In article <20682-37D8871A-6763 at postoffice-283.iap.bryant.webtv.net>,
  timmandjoanna at webtv.net (Joannna Van de Ven) wrote:
> Could somebody please steer us in the right direction to find pine
> mushrooms in the Rockies near Vail, CO.  No street address needed!  Just
> approximate elevation, terrain (steep or level), relationship with which
> type of trees, near water, that sort of stuff.  We have had about a
> weeks' worth of frosts now.  Is it a good time to start looking?  Much
> obliged!
>
Since I've never been in Colorado (although I've heard John Denver's
song I Guess I'd Rather Be In Colorado), you should maybe take this
suggestion with a grain of salt.

First, you should know that the mushroom you are trying to find has a
scientific name: Tricholoma magnilevare (aka Armillaria ponderosa),
which has come to be known as matsutake.
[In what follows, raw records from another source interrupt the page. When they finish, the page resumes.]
(** The items of an inner page after an insertion below it. *)
Lemma replace_ok items i k t adj res r tuples :
  items !! i = Some (k, t) -> gistgetadjusted tc (Some k) (Some r) = Ok adj -> gist_key tc r -> items_covered items ->
  result_ok res tuples -> (forall x, In x tuples -> x = r \/ In x (gist_tuples t)) ->
  items_covered (take i items ++ downlinks (default k adj) res ++ drop (S i) items) /\
  Permutation (item_tuples (take i items ++ downlinks (default k adj) res ++ drop (S i) items))
    (tuples ++ item_tuples (take i items ++ drop (S i) items)).
Proof.
  intros Hi Hadj Hr Hc Hres Hsub.
  assert (Hsplit : items = take i items ++ (k, t) :: drop (S i) items) by (symmetry; by apply take_drop_middle).
  pose proof Hc as Hc'. rewrite Hsplit in Hc'. apply items_covered_app in Hc' as [C1 C2].
  change ((k, t) :: drop (S i) items) with ([(k, t)] ++ drop (S i) items) in C2. apply items_covered_app in C2 as [[C2 _] C3].
  apply Forall_cons in C2 as [[Hk Hkt] _]. cbn [fst snd] in Hk, Hkt.
  destruct (gistgetadjusted_ok k r adj Hk Hr Hadj) as (Hk' & Hcr & Hmono).
  assert (Hd : items_covered (downlinks (default k adj) res) /\ Permutation (item_tuples (downlinks (default k adj) res)) tuples).
  { destruct res as [t'|parts]; cbn [downlinks]; [|done]. destruct Hres as [Ht' Hperm]. split.
    - split.
      + constructor; [|constructor]. split; [done|]. cbn [snd fst]. intros x Hx. rewrite Hperm in Hx.
        destruct (Hsub x Hx) as [->|Hxt]; [done|]. by apply Hmono, Hkt.
      + by intros item [<-|[]].
    - unfold item_tuples. cbn. by rewrite app_nil_r. }
  destruct Hd as [Hd Hdt]. split.
  - rewrite !items_covered_app. done.
  - rewrite !item_tuples_app, Hdt, !app_assoc. apply Permutation_app_tail, Permutation_app_comm.
Qed.

(** The tuples below an inner page after an insertion below it. *)
Lemma replace_result items i k t adj res r (inserted : bool) :
  items !! i = Some (k, t) -> gistgetadjusted tc (Some k) (Some r) = Ok adj -> gist_key tc r -> items_covered items ->
  result_ok res (if inserted then r :: gist_tuples t else gist_tuples t) ->
  let items' := take i items ++ downlinks (default k adj) res ++ drop (S i) items in
  items_covered items' /\
  Permutation (item_tuples items') (if inserted then r :: item_tuples items else item_tuples items).
Proof.
  intros Hi Hadj Hr Hc Hres items'.
  destruct (replace_ok items i k t adj res r _ Hi Hadj Hr Hc Hres) as [Hok Hperm].
  { intros x. destruct inserted; [|by right]. intros [<-|Hx]; [by left|by right]. }
  split; [done|]. unfold items'. rewrite Hperm, item_tuples_app.
  assert (Hmid : Permutation (gist_tuples t ++ item_tuples (take i items) ++ item_tuples (drop (S i) items))
                   (item_tuples items)).
  { rewrite <- (take_drop_middle items i (k, t) Hi) at 3. rewrite item_tuples_app, !app_assoc, (Permutation_app_comm (gist_tuples t)), <- app_assoc. done. }
  destruct inserted; [|done]. cbn [app]. by rewrite Hmid.
Qed.

Lemma gist_insert_ok r inserted t res :
  gist_insert tc r inserted t res -> gist_key tc r -> covered t ->
  result_ok res (if inserted then r :: gist_tuples t else gist_tuples t).
Proof.
  intros Hins Hr. induction Hins as [t|l|fitpage l parts Hs|inserted items i k t adj res Hi Hadj Hins IH|
      inserted items i k t adj res fitpage fuel parts Hi Hadj Hins IH Hs]; intros Hc.
  - by split.
  - inversion Hc; subst. split; [|apply Permutation_sym, Permutation_cons_append].
    constructor. apply Forall_app. split; [done|by constructor].
  - inversion Hc as [? Hl|]; subst.
    assert (Hk : Forall (gist_key tc) (l ++ [r])) by (apply Forall_app; split; [done|by constructor]).
    pose proof (gistSplit_ok id fitpage (S (length l)) (l ++ [r]) ltac:(by destruct l) Hk) as Hok. rewrite Hs in Hok.
    destruct Hok as (Hperm & Hpages & _). split; [|rewrite leaf_parts_tuples, Hperm; apply Permutation_sym, Permutation_cons_append].
    apply leaf_parts_ok; [done|]. intros p Hp. rewrite <- Hperm in Hk. apply List.Forall_forall. intros x Hx.
    rewrite List.Forall_forall in Hk. apply Hk, in_concat. exists (snd p). split; [by apply in_map|done].
  - inversion Hc as [|? H1 H2]; subst. pose proof (conj H1 H2 : items_covered items) as Hci.
    specialize (IH (H2 _ (proj1 (list_elem_of_In _ _) (list_elem_of_lookup_2 _ _ _ Hi)))).
    destruct (replace_result items i k t adj res r inserted Hi Hadj Hr Hci IH) as [[Hk Hcc] Hperm]. split; [|exact Hperm].
    by constructor.
  - inversion Hc as [|? H1 H2]; subst. pose proof (conj H1 H2 : items_covered items) as Hci.
    specialize (IH (H2 _ (proj1 (list_elem_of_In _ _) (list_elem_of_lookup_2 _ _ _ Hi)))).
    destruct (replace_result items i k t adj res r inserted Hi Hadj Hr Hci IH) as [Hok Hperm].
    set (items' := take i items ++ _) in *.
    assert (Hne : items' <> []) by (intros E; rewrite E in Hs; by destruct fuel).
    pose proof (gistSplit_ok fst fitpage fuel items' Hne (items_keys _ Hok)) as Hsp. rewrite Hs in Hsp. destruct Hsp as (Hpp & Hpages & _).
    split; [by eapply inner_parts_ok|]. rewrite inner_parts_tuples, (item_tuples_perm _ _ Hpp). exact Hperm.
Qed.

End SplitOk.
Matsutake is from two Japanese
words: matsu, meaning pine; and take, meaning mushroom. While it is
appropriate that it be called pine mushroom, it is seldome found with
pine trees in my experience.

Habitat is probably the first thing to look for: matsutake likes sandy
or well-drained soil. I'd try looking near river beds in your area, or
along the streams, anyway.

Secondly, matsutake is a mycorrhizal fungi, meaning it needs a host tree
or plant. Aurora notes that matsutake are found in CA with Pine,
madrone, Douglas fir, Western hemlock, Tanoak, mixed with and understory
of rhododendron, huckleberry and manzanita. The most productive sites
seem to be second-growth Douglas fir in Oregon, with some Western
hemlock mixed in, and understory of rhododendron, manzanita or
huckleberry. However, along the Oregon coast at lower elevations the
preferred host appears to be Lodgepole pine.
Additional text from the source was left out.